● ABOUT THIS TASK
Take the lines below beginning at the line that has "From S2P Require Import StatusOps." and stopping after the line that has "Definition example_status : list", and print them exactly as they are, with no other lines.

● AVAILABLE RECORDS

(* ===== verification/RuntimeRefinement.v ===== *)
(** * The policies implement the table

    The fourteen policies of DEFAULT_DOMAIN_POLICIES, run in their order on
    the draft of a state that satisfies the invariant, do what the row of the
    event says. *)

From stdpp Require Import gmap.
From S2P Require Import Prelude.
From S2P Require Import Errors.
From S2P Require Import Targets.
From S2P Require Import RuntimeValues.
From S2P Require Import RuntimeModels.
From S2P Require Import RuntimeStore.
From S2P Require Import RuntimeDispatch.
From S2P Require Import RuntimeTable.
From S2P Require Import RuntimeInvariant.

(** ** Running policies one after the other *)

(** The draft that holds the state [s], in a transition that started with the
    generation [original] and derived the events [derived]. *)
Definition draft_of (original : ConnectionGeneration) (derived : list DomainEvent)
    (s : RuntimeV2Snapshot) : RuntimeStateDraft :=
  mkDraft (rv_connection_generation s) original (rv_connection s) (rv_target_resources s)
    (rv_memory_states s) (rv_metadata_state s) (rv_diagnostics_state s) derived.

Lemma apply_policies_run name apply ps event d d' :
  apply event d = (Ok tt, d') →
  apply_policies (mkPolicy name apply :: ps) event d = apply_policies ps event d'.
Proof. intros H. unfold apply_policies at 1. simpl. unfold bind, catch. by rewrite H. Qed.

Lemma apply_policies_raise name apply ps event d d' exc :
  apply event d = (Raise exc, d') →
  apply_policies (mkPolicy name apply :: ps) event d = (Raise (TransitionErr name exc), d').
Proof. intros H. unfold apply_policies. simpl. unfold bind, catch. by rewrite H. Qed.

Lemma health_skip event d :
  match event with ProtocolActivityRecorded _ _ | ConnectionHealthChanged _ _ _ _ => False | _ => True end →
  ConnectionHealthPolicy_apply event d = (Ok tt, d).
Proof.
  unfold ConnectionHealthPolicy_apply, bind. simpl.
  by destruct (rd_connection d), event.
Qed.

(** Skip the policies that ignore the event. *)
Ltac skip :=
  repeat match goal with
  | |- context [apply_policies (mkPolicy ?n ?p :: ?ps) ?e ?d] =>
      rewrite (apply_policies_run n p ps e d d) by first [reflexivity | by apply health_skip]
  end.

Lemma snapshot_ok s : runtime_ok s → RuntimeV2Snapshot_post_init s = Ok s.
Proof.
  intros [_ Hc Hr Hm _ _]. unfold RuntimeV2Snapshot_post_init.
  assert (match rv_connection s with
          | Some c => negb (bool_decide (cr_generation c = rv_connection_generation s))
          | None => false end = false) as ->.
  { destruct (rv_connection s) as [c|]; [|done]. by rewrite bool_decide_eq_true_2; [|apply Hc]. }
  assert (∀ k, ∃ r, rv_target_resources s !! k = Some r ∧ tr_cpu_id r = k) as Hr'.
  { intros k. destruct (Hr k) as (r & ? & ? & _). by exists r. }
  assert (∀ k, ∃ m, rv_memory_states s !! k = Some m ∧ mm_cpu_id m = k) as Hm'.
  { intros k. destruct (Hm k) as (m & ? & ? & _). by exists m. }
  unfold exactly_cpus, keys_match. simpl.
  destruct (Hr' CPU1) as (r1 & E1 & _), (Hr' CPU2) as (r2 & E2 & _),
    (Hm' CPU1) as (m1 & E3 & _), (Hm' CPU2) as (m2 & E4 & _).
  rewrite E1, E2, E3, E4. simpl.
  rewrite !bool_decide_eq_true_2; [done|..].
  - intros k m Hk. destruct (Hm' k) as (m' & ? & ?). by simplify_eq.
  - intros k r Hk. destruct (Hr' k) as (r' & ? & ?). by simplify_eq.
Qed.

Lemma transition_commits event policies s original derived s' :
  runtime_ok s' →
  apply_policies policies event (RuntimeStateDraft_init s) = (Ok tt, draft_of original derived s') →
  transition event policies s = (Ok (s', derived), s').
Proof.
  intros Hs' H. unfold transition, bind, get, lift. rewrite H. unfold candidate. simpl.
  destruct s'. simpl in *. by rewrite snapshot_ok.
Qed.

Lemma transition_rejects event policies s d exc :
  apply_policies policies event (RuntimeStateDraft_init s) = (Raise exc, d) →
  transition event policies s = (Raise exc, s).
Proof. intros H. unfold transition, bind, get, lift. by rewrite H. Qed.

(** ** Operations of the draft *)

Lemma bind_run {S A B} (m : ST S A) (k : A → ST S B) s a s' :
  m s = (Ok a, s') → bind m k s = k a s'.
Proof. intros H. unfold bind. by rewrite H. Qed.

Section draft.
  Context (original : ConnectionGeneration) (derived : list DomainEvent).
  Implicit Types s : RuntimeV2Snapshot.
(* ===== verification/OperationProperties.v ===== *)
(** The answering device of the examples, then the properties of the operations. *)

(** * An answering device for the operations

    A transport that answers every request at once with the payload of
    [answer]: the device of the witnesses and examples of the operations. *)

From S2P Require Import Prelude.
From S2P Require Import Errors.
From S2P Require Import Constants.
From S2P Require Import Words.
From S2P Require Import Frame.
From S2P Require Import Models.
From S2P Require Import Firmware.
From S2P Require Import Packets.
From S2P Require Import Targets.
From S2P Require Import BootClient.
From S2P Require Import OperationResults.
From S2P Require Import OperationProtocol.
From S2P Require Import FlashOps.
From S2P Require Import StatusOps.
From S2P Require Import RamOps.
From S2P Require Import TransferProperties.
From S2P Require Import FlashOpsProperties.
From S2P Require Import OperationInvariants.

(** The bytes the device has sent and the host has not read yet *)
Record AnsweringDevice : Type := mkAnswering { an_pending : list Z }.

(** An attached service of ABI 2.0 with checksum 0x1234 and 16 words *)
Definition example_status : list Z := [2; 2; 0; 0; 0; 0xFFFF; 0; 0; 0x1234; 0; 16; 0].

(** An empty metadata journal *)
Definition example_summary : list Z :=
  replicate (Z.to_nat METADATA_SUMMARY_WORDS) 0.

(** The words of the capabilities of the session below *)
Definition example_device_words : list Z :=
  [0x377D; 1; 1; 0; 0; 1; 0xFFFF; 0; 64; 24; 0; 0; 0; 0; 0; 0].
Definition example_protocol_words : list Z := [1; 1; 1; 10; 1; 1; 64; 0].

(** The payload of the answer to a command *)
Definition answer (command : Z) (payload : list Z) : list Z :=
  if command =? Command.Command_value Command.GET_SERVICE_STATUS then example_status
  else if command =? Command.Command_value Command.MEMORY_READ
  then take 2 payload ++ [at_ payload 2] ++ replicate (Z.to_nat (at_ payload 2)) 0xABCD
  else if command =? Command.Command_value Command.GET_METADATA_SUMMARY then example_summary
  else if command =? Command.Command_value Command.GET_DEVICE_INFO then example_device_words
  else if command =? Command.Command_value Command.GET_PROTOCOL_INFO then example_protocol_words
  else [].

● EXERCISE OUTPUT
From S2P Require Import StatusOps.
From S2P Require Import RamOps.
From S2P Require Import TransferProperties.
From S2P Require Import FlashOpsProperties.
From S2P Require Import OperationInvariants.

(** The bytes the device has sent and the host has not read yet *)
Record AnsweringDevice : Type := mkAnswering { an_pending : list Z }.

(** An attached service of ABI 2.0 with checksum 0x1234 and 16 words *)
Definition example_status : list Z := [2; 2; 0; 0; 0; 0xFFFF; 0; 0; 0x1234; 0; 16; 0].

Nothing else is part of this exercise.